Task statement:
Only one stretch of the data below is wanted: the lines from the one with "s.(ns_recipients); ns_two_tables := s.(ns_two_tables);" through the one with "co_actorId : option", repeated exactly.

Data supplied:

(* ===== verification/Notifications.v ===== *)
(** * Notifications ([services/NotificationService.ts], [routes/notifications.ts])

    A notification is a row of [notifications] and a row of
    [notification_recipients] for everybody it goes to; the first table keeps the
    columns of an older scheme, to which every operation falls back when a
    statement fails.  [fresh] is the generator of keys, [uuid_ok] the cast to
    [uuid]; the sockets are those of [WebSockets.v]. *)

From S2P Require Import Prelude JsMap JsStrings JsNumbers Json OrderBy AuthCache AuthMiddleware Pagination FileEncryption WebSockets.
Local Open Scope Z_scope.

Record notification := {
  n_id : string; n_user_id : string; n_event_type : string; n_description : string; n_related_module : string;
  n_link : string; n_status : string; n_actor_id : option string; n_entity_id : option string;
  n_entity_type : option string; n_data : string; n_title : option string; n_date : Z }.

Record recipient := {
  rc_id : string; rc_notification : string; rc_recipient : string; rc_is_read : bool; rc_read_at : option Z;
  rc_is_dismissed : bool; rc_dismissed_at : option Z }.

Record user := { us_id : string; us_name : string; us_username : string; us_role : string; us_department : option string; us_status : string }.

(** The tables, whether the second one exists, the next key, and what was sent to the sockets. *)
Record notify_state := {
  ns_users : list user; ns_notifications : list notification; ns_recipients : list recipient; ns_two_tables : bool;
  ns_next : nat; ns_sent : list (nat * string) }.

Definition with_notifications (l : list notification) (s : notify_state) : notify_state :=
  {| ns_users := s.(ns_users); ns_notifications := l; ns_recipients := s.(ns_recipients); ns_two_tables := s.(ns_two_tables);
     ns_next := s.(ns_next); ns_sent := s.(ns_sent) |}.
Definition with_recipients (l : list recipient) (s : notify_state) : notify_state :=
  {| ns_users := s.(ns_users); ns_notifications := s.(ns_notifications); ns_recipients := l; ns_two_tables := s.(ns_two_tables);
     ns_next := s.(ns_next); ns_sent := s.(ns_sent) |}.
Definition with_next (n : nat) (s : notify_state) : notify_state :=
  {| ns_users := s.(ns_users); ns_notifications := s.(ns_notifications); ns_recipients := s.(ns_recipients);
     ns_two_tables := s.(ns_two_tables); ns_next := n; ns_sent := s.(ns_sent) |}.
Definition with_sent (l : list (nat * string)) (s : notify_state) : notify_state :=
  {| ns_users := s.(ns_users); ns_notifications := s.(ns_notifications); ns_recipients := s.(ns_recipients);
     ns_two_tables := s.(ns_two_tables); ns_next := s.(ns_next); ns_sent := l |}.

Abbreviation notify_action := (action string notify_state).

(** [recipientIds: string | string[] | 'all'] *)
Inductive recipients := All | Many (l : list string) | One (id : string).

Record CreateNotificationOptions := {
  co_actorId : option string; co_entityId : option string; co_entityType : option string; co_data : option json;
  co_wss : option server; co_title : option string }.

Record NotificationFeedItem := {
  fi_id : string; fi_recipient_row_id : string; fi_event_type : string; fi_title : option string; fi_description : string;
  fi_related_module : string; fi_link : string; fi_actor_id : option string; fi_entity_id : option string;
  fi_entity_type : option string; fi_data : string; fi_date : Z; fi_is_read : bool; fi_read_at : option Z }.

(** The first of [changes], [rowCount] and [affectedRows] that is there, as a positive number. *)
Definition affectedCount (changes rowCount affectedRows : option js_value) : js_num :=
  let raw := match changes, rowCount, affectedRows with
             | Some v, _, _ | None, Some v, _ | None, None, Some v => v
             | None, None, None => JsNumber 0
             end in
  let n := match raw with JsNumber z => int z | JsString s => js_Number s end in
  if isFinite n && js_lt (int 0) n then n else int 0.

Section notifications.
Context (fresh : nat → string) (uuid_ok : string → bool).

(** [$n::uuid] *)
Definition cast_uuid (id : string) : notify_action unit := ensure (uuid_ok id) "invalid input syntax for type uuid".
Definition cast_uuid_opt (id : option string) : notify_action unit :=
  match id with Some i => cast_uuid i | None => mret tt end.
Definition needs_recipients : notify_action unit :=
  s ← get_state; ensure s.(ns_two_tables) "relation notification_recipients does not exist".
Definition new_key : notify_action string :=
  s ← get_state; _ ← modify (with_next (S s.(ns_next))); mret (fresh s.(ns_next)).

(** ** Reading *)

Definition item_of (r : recipient) (n : notification) : NotificationFeedItem :=
  {| fi_id := n.(n_id); fi_recipient_row_id := r.(rc_id); fi_event_type := n.(n_event_type); fi_title := n.(n_title);
     fi_description := n.(n_description); fi_related_module := n.(n_related_module); fi_link := n.(n_link);
     fi_actor_id := n.(n_actor_id); fi_entity_id := n.(n_entity_id); fi_entity_type := n.(n_entity_type);
     fi_data := n.(n_data); fi_date := n.(n_date); fi_is_read := r.(rc_is_read); fi_read_at := r.(rc_read_at) |}.
Definition legacy_item (n : notification) : NotificationFeedItem :=
  {| fi_id := n.(n_id); fi_recipient_row_id := n.(n_id); fi_event_type := n.(n_event_type); fi_title := None;
     fi_description := n.(n_description); fi_related_module := n.(n_related_module); fi_link := n.(n_link);
     fi_actor_id := n.(n_actor_id); fi_entity_id := n.(n_entity_id); fi_entity_type := n.(n_entity_type);
     fi_data := n.(n_data); fi_date := n.(n_date); fi_is_read := bool_decide (n.(n_status) = "Read"); fi_read_at := None |}.

(** The rows of [notification_recipients] of a user that are not dismissed. *)
Definition shown_to (userId : string) (r : recipient) : bool :=
  bool_decide (r.(rc_recipient) = userId) && negb r.(rc_is_dismissed).
Definition joined (userId : string) (s : notify_state) : list NotificationFeedItem :=
  flat_map (λ r, map (item_of r) (select (λ n, bool_decide (n.(n_id) = r.(rc_notification))) s.(ns_notifications)))
    (select (shown_to userId) s.(ns_recipients)).
(** [ORDER BY date DESC] *)
Definition newest (l : list NotificationFeedItem) : list NotificationFeedItem := order_by fi_date (λ a b, b <? a) l.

Result of the task:
  {| ns_users := s.(ns_users); ns_notifications := l; ns_recipients := s.(ns_recipients); ns_two_tables := s.(ns_two_tables);
     ns_next := s.(ns_next); ns_sent := s.(ns_sent) |}.
Definition with_recipients (l : list recipient) (s : notify_state) : notify_state :=
  {| ns_users := s.(ns_users); ns_notifications := s.(ns_notifications); ns_recipients := l; ns_two_tables := s.(ns_two_tables);
     ns_next := s.(ns_next); ns_sent := s.(ns_sent) |}.
Definition with_next (n : nat) (s : notify_state) : notify_state :=
  {| ns_users := s.(ns_users); ns_notifications := s.(ns_notifications); ns_recipients := s.(ns_recipients);
     ns_two_tables := s.(ns_two_tables); ns_next := n; ns_sent := s.(ns_sent) |}.
Definition with_sent (l : list (nat * string)) (s : notify_state) : notify_state :=
  {| ns_users := s.(ns_users); ns_notifications := s.(ns_notifications); ns_recipients := s.(ns_recipients);
     ns_two_tables := s.(ns_two_tables); ns_next := s.(ns_next); ns_sent := l |}.

Abbreviation notify_action := (action string notify_state).

(** [recipientIds: string | string[] | 'all'] *)
Inductive recipients := All | Many (l : list string) | One (id : string).

Record CreateNotificationOptions := {
  co_actorId : option string; co_entityId : option string; co_entityType : option string; co_data : option json;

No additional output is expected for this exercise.